A Yunnanosaurus, drawn by its discoverer Yang Zhongjian 楊鍾建 (a.k.a. C. C. Young). And with a poem attached! Here's what I make of it (plus some updates from comments):

埋骨亥家田 滄桑幾変遷
蜥龍推遠祖 紅層賴紀年
再造雄影留 玉立印象鮮
雲南龍掘取 記骨付一遍
  楊鍾建題

Buried bones beneath homes and fields Skeletons buried beneath the fields
Oceans to mulberry orchards, how the ages pass
The lizard considers its far ancestor
Red layers let us count the years
Reconstructed, its mighty shape remains
Graceful its form and vivid to see
Yunnanosaurus, now unearthed:
A tale written in bones
  —Yang Zhongjian

I've refrained from adding [?] after every piece of guesswork in the above, but don't let that fool you: I'm well out of my depth here. (For instance, I'm not even convinced that third character in line one is really 実, and I'm not sure even if so just what that would mean. It was probably 亥, "short" for 骸!) Sinological expertise welcome.

Popularity factor: 4

無名酒:

The strokes don't look like 実 to me, more like 亥, maybe short for 骸?


azuma:

Maybe 在?


Matt:

Turns out Abiezer from Metafilter made the same suggestion as MMS -- makes sense to me. I KNEW that wasn't 宀, dammit... Thanks! (Updated.)


minus273:

Now some native-speaker hubris (which is, of course, no substitute to real sinological expertise)...

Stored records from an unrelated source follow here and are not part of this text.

(* ===== verification/ManifestStore.v ===== *)
(** The files of the manifest (src/manifest.rs): writing it atomically, and the
    recovery chain that loads it.

    An operation of the file system takes the directory to the next one; it also
    tells every directory a crash in the middle of it can leave behind.  A crash
    keeps the renames in their order, and the content of a file that was synced
    before it was renamed.  The JSON codec (serde_json) is a parameter. *)
From S2P Require Import Prelude Types Floats Manifest.

Inductive File : Type := MANIFEST_CURRENT | MANIFEST_TMP | MANIFEST_PREV.
Record Dir : Type := mkDir {
  dir_current : option (list byte);
  dir_tmp : option (list byte);
  dir_prev : option (list byte)
}.
Definition file_at (d : Dir) (f : File) : option (list byte) :=
  match f with MANIFEST_CURRENT => dir_current d | MANIFEST_TMP => dir_tmp d | MANIFEST_PREV => dir_prev d end.
Definition put_file (d : Dir) (f : File) (content : option (list byte)) : Dir :=
  match f with
  | MANIFEST_CURRENT => mkDir content (dir_tmp d) (dir_prev d)
  | MANIFEST_TMP => mkDir (dir_current d) content (dir_prev d)
  | MANIFEST_PREV => mkDir (dir_current d) (dir_tmp d) content
  end.

(** ** File operations, with the directories a crash can leave *)
Record IoResult (A : Type) : Type := mkIo { io_crashes : list Dir; io_dir : Dir; io_result : res A }.
Arguments mkIo {A} _ _ _.
Arguments io_crashes {A} _.
Arguments io_dir {A} _.
Arguments io_result {A} _.
Definition Io (A : Type) : Type := Dir -> IoResult A.

#[export] Instance io_ret : MRet Io := fun A x d => mkIo [] d (Ok x).
#[export] Instance io_bind : MBind Io := fun A B f m d =>
  let r := m d in
  match io_result r with
  | Ok x => let r' := f x (io_dir r) in mkIo (io_crashes r ++ io_crashes r') (io_dir r') (io_result r')
  | Err e => mkIo (io_crashes r) (io_dir r) (Err e)
  end.
Definition of_result {A} (r : res A) : Io A := fun d => mkIo [] d r.

Definition path_exists (f : File) : Io bool := fun d => mkIo [] d (Ok (bool_decide (is_Some (file_at d f)))).
Definition create (f : File) : Io unit := fun d => mkIo [d] (put_file d f (Some [])) (Ok tt).
(** A crash can leave any part of the bytes in the file. *)
Definition write_all (f : File) (bytes : list byte) : Io unit := fun d =>
  mkIo ((fun n => put_file d f (Some (take n bytes))) <$> seq 0 (length bytes)) (put_file d f (Some bytes)) (Ok tt).
Definition sync_all (f : File) : Io unit := fun d => mkIo [d] d (Ok tt).
Definition remove_file (f : File) : Io unit := fun d =>
  match file_at d f with
  | Some _ => mkIo [d] (put_file d f None) (Ok tt)
  | None => mkIo [] d (Err (IoError "not found"))
  end.
Definition rename (from to : File) : Io unit := fun d =>
  match file_at d from with
  | Some content => mkIo [d] (put_file (put_file d from None) to (Some content)) (Ok tt)
  | None => mkIo [] d (Err (IoError "not found"))
  end.
Definition fsync_dir : Io unit := fun d => mkIo [d] d (Ok tt).
Definition read_to_string (f : File) : Io (list byte) := fun d =>
  match file_at d f with
  | Some content => mkIo [] d (if utf8_valid content then Ok content else Err (IoError "stream did not contain valid UTF-8"))
  | None => mkIo [] d (Err (IoError "not found"))
  end.

(** ** The codec *)
Class SerdeManifest `{Schemas} : Type := {
  to_string_pretty : ManifestState -> option (list byte);
  from_str : list byte -> option ManifestState
}.
(** JSON has no number for an infinity or a NaN: it writes them as null. *)
Definition finite_policies `{Schemas} (st : ManifestState) : Prop :=
  forall name policy weight, ms_prune_policies st !! name = Some policy -> pp_max_weight policy = Some weight ->
  is_finite F32 weight = true.
Class SerdeManifestLaws `{SerdeManifest} : Prop := {
  to_string_utf8 st json : to_string_pretty st = Some json -> utf8_valid json = true;
  from_to_string st json : finite_policies st -> to_string_pretty st = Some json -> from_str json = Some st
}.

Section Store.
Context `{SerdeManifest}.

Definition write_manifest (state : ManifestState) : Io unit :=
  json ← of_result (match to_string_pretty state with Some json => Ok json | None => Err (ManifestError "serialize") end);
  _ ← create MANIFEST_TMP;
  _ ← write_all MANIFEST_TMP json;
  _ ← sync_all MANIFEST_TMP;
  has_current ← path_exists MANIFEST_CURRENT;
  _ ← (if has_current : bool then
         has_prev ← path_exists MANIFEST_PREV;
         _ ← (if has_prev : bool then remove_file MANIFEST_PREV else mret tt);
         rename MANIFEST_CURRENT MANIFEST_PREV
       else mret tt);
  _ ← rename MANIFEST_TMP MANIFEST_CURRENT;
  fsync_dir.

Definition try_load_manifest_file_for_write (path : File) : Io (option (ManifestState * bool)) :=
  found ← path_exists path;
  if negb found then mret None
  else
    content ← read_to_string path;
    match from_str content with
    | Some state =>
        normalized ← of_result (normalize_schema_manifest state);
        _ ← of_result (validate_manifest_identity normalized.1);
        mret (Some normalized)
    | None => mret None
    end.
Definition try_load_manifest_file (path : File) : Io (option ManifestState) :=
  loaded ← try_load_manifest_file_for_write path; mret (fst <$> loaded).

Definition load_manifest : Io (option ManifestState) :=
  current ← try_load_manifest_file_for_write MANIFEST_CURRENT;
  match current with
  | Some (state, dirty) =>
      _ ← (if dirty : bool then write_manifest state else mret tt);
      mret (Some state)
  | None =>
      tmp ← try_load_manifest_file_for_write MANIFEST_TMP;
      match tmp with
      | Some (state, dirty) =>
          _ ← (if dirty : bool then write_manifest state
               else _ ← rename MANIFEST_TMP MANIFEST_CURRENT; fsync_dir);
          mret (Some state)
      | None =>
          prev ← try_load_manifest_file_for_write MANIFEST_PREV;
          match prev with
          | Some (state, _) => _ ← write_manifest state; mret (Some state)
          | None => mret None
          end
      end
  end.

Definition load_manifest_readonly : Io (option ManifestState) :=
  current ← try_load_manifest_file MANIFEST_CURRENT;
  match current with
  | Some state => mret (Some state)
  | None =>
      tmp ← try_load_manifest_file MANIFEST_TMP;
      match tmp with
      | Some state => mret (Some state)
      | None => try_load_manifest_file MANIFEST_PREV
      end
  end.
End Store.
Lemma checkpoint_spec (t : Tokens) (g : option Z) (tokens : gmap str Z) :
  tokens ⊆ label_to_id t ->
  let m := Catalog.checkpoint_tokens t g tokens in
  tokens ⊆ m /\ m ⊆ label_to_id t
  /\ forall l i gen max, label_to_id t !! l = Some i -> label_wal_generation t !! l = Some gen -> g = Some max ->
       gen <= max -> m !! l = Some i.
Proof.
  intros Hsub. cbv zeta. unfold Catalog.checkpoint_tokens.
  assert (forall es, (forall e, e ∈ es -> label_to_id t !! e.1 = Some e.2) -> forall tokens0, tokens0 ⊆ label_to_id t ->
    let m := foldl (fun (tokens1 : gmap str Z) (e : str * Z) =>
      if Catalog.checkpointed t tokens1 g e.1 e.2 then <[e.1 := e.2]> tokens1 else tokens1) tokens0 es in
    tokens0 ⊆ m /\ m ⊆ label_to_id t
    /\ forall l i gen max, (l, i) ∈ es -> label_wal_generation t !! l = Some gen -> g = Some max -> gen <= max ->
         m !! l = Some i) as Hfold.
  { clear tokens Hsub. induction es as [|[l i] es IH]; intros Hes tokens Hsub; cbv zeta; cbn [foldl].
    { split_and!; [done..|]. intros ???? Hin; by apply not_elem_of_nil in Hin. }
    cbn [fst snd]. assert (label_to_id t !! l = Some i) as Hl by (apply (Hes (l, i)); by left).
    set (tokens' := if Catalog.checkpointed t tokens g l i then <[l:=i]> tokens else tokens).
    assert (tokens ⊆ tokens' /\ tokens' ⊆ label_to_id t) as [H1 H2].
    { unfold tokens'. destruct (Catalog.checkpointed t tokens g l i); [|done]. split; [|by apply insert_subseteq_l].
      apply map_subseteq_spec. intros l' i' Hl'. destruct (decide (l = l')) as [->|]; [|by rewrite lookup_insert_ne].
      rewrite lookup_insert_eq, <- Hl. by eapply lookup_weaken. }
    destruct (IH ltac:(intros; apply Hes; by right) tokens' H2) as (H3 & H4 & H5).
    split_and!; [by transitivity tokens'|done|].
    intros l' i' gen max [[= -> ->]|Hin]%elem_of_cons Hg -> Hle; [|eauto].
    eapply lookup_weaken; [|exact H3]. unfold tokens', Catalog.checkpointed. rewrite Hg.
    rewrite (proj2 (Z.leb_le gen max) Hle), orb_true_r. apply lookup_insert_eq. }
  destruct (Hfold (btree_iter (label_to_id t))) with (tokens0 := tokens) as (H1 & H2 & H3).
  - intros [l i] Hin. by apply btree_iter_elem in Hin.
  - done.
  - split_and!; [done..|]. intros l i gen max Hl. apply H3. by apply btree_iter_elem.
Qed.

(** Operations that agree with a larger catalog replay onto a smaller one. *)
Lemma replay_within t log t1 :
  tokens_ok t -> tokens_ok t1 -> label_to_id t1 ⊆ label_to_id t ->
  (forall g l i, (g, (l, i)) ∈ log -> label_to_id t !! l = Some i) ->
  exists t', apply_all t1 log = Ok t' /\ label_to_id t' ⊆ label_to_id t.
Proof.
  intros Hok. revert t1. induction log as [|[g [l i]] log IH]; intros t1 Hok1 Hsub Hlog; [by exists t1|].
  assert (label_to_id t !! l = Some i) as Hl by (eapply Hlog; by left).
  destruct (tk_ids _ Hok _ _ Hl) as [Hi _]. cbn [apply_all].
  destruct (apply_label_ok t1 l i (Some g)) as [t2 Ht2]; [exact (tk_names _ Hok _ _ Hl)|lia| |].
  { destruct (label_to_id t1 !! l) as [j|] eqn:Ej; [left; pose proof (lookup_weaken _ _ _ _ Ej Hsub); congruence|].
    right. split; [done|]. destruct (id_to_label t1 !! i) as [l'|] eqn:El'; [|done].
    apply (tk_inverse _ Hok1) in El' as El. pose proof (lookup_weaken _ _ _ _ El Hsub) as El2.
    apply (tk_inverse _ Hok) in Hl, El2. congruence. }
  destruct (apply_label_spec t1 l i (Some g) t2 Hok1 ltac:(unfold u32, u32_max in *; lia) Ht2) as (Hok2 & Hm2 & _).
  rewrite Ht2, bind_Ok_l. apply IH; [done| |intros; eapply Hlog; by right].
  rewrite Hm2. by apply insert_subseteq_l.
Qed.
(** The fields asked for decide as the whole record. *)
Lemma projected_fields_match node :
  (nq_keys query = [] \/ include_key = true) ->
  query_node_selected_fields_match query (selected_node_fields needs node)
  = (bool_decide (nq_keys query = []) || bool_decide (nr_key node ∈ nq_keys query))
    && node_filter_projected_matches (nq_filter query) (select node).
Proof.
  intros Hk. unfold query_node_selected_fields_match. rewrite length_eqb_nil.
  assert (node_filter_projected_matches (nq_filter query) (selected_node_fields needs node)
          = node_filter_projected_matches (nq_filter query) (select node)) as Hf.
  { apply agree_matches.
    - split; [done|]. split; intros E; cbn; unfold include_key, include_created_at.
      + by rewrite E, orb_true_r.
      + by rewrite E.
    - intros k Hin. apply selected_props_get, Hin. }
  rewrite Hf. case_bool_decide as En; [done|]. destruct Hk as [|Hk]; [done|].
  cbn [negb andb orb selected_node_fields sn_key needs need_key]. rewrite Hk.
  rewrite (bool_decide_ext _ _ (sorted_values_search (nq_keys query) (nr_key node) Hkeys)).
  by case_bool_decide.
Qed.
(** The decision on one id, and what it means. *)
Definition decision (id : Z) : option (Z * bool) :=
  node ← record id; decide_by_metadata query cutoffs include_key id (Live (visibility_meta node)).
Lemma decisions_eq chunk states :
  live_meta <$> states = (fun id => visibility_meta <$> record id) <$> chunk ->
  decisions query cutoffs include_key chunk states = omap decision chunk.
Proof.
  unfold decisions. revert states. induction chunk as [|id chunk IH]; intros [|state states] E; try done.
  rewrite !fmap_cons in E. apply cons_eq_inj in E as [E1 E]. cbn [zip zip_with omap list_omap]. fold (zip chunk states).
  rewrite (IH states E). unfold decision. destruct (record id) as [node|]; destruct state; cbn in E1; try done.
  by apply (inj Some) in E1 as ->.
Qed.
Lemma metadata_constraints id node :
  record id = Some node ->
  query_node_metadata_constraints_match query (node_query_meta_from_visibility id (visibility_meta node)) cutoffs
  = node_label_filter_matches (nq_label_filter query) (nr_label_ids node)
    && (bool_decide (nq_ids query = []) || bool_decide (nr_id node ∈ nq_ids query)) && negb (pruned cutoffs node).
Proof.
  intros Er. unfold query_node_metadata_constraints_match, node_query_meta_from_visibility, visibility_meta.
  cbn [nm_label_ids nm_id nm_updated_at nm_weight nv_label_ids nv_updated_at nv_weight].
  rewrite (record_id id node Er), length_eqb_nil, (bool_decide_ext _ _ (binary_search_spec _ _ Hids)).
  unfold pruned. destruct (node_label_filter_matches _ _), (bool_decide (nq_ids query = [])), (bool_decide (id ∈ nq_ids query));
    cbn [negb andb orb]; try done; by destruct cutoffs as [c|]; [destruct (excludes_fields c _ _ _)|].
Qed.
(** Kept: decided by the metadata alone, or by the fields. *)
Definition fields_match (id : Z) : bool :=
  match record id with Some node => query_node_selected_fields_match query (selected_node_fields needs node) | None => false end.
Lemma decision_kept id :
  match decision id with
  | Some (id', needs_projection) => id' = id /\ kept id = negb needs_projection || fields_match id
  | None => kept id = false
  end.
Proof.
  unfold kept, decision, fields_match. destruct (record id) as [node|] eqn:Er; [|done]. cbn [mbind option_bind decide_by_metadata].
  rewrite (metadata_constraints id node Er). unfold selected.
  destruct (node_label_filter_matches _ _), (bool_decide (nq_ids query = []) || bool_decide (nr_id node ∈ nq_ids query)),
    (negb (pruned cutoffs node)); cbn [negb andb]; rewrite ?andb_false_r; try done.
  assert (node_query_meta_from_visibility id (visibility_meta node) = sn_meta (select node)) as ->.
  { cbn. by rewrite (record_id id node Er). }
  destruct (node_filter_metadata_outcome _ _) as [b|] eqn:Eo.
  - pose proof (metadata_outcome_sound (select node) _ _ Eo) as Hm. destruct b.
    + split; [done|]. rewrite Hm, andb_true_r. destruct include_key eqn:Ek; cbn [negb orb].
      * rewrite projected_fields_match by by right. by rewrite Hm, !andb_true_r.
      * unfold include_key in Ek. apply orb_false_iff in Ek as [Ek _]. rewrite length_eqb_nil in Ek.
        by destruct (bool_decide (nq_keys query = [])).
    + rewrite Hm, !andb_false_r. done.
  - split; [done|]. cbn [negb orb]. rewrite projected_fields_match; [by rewrite andb_true_r|].
    destruct (nq_keys query) as [|k ks] eqn:Ek; [by left|right]. unfold include_key. by rewrite Ek.
Qed.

- The 亥-like thing couldn't be 骸, because then the sentence would be 埋骨亥/家田, violating the iron rule that the first two characters always form a group of their own. 実家 isn't too much a Chinese word (to me), but it has at least the advantage of rendering the line parsable.

- 蜥龍推遠祖 = (From) the lizards, (we) infer/trace the far ancestor

- 記骨付一篇 = (I) describe (记) the bones (骨), to make (付) a piece (一篇) (of poem)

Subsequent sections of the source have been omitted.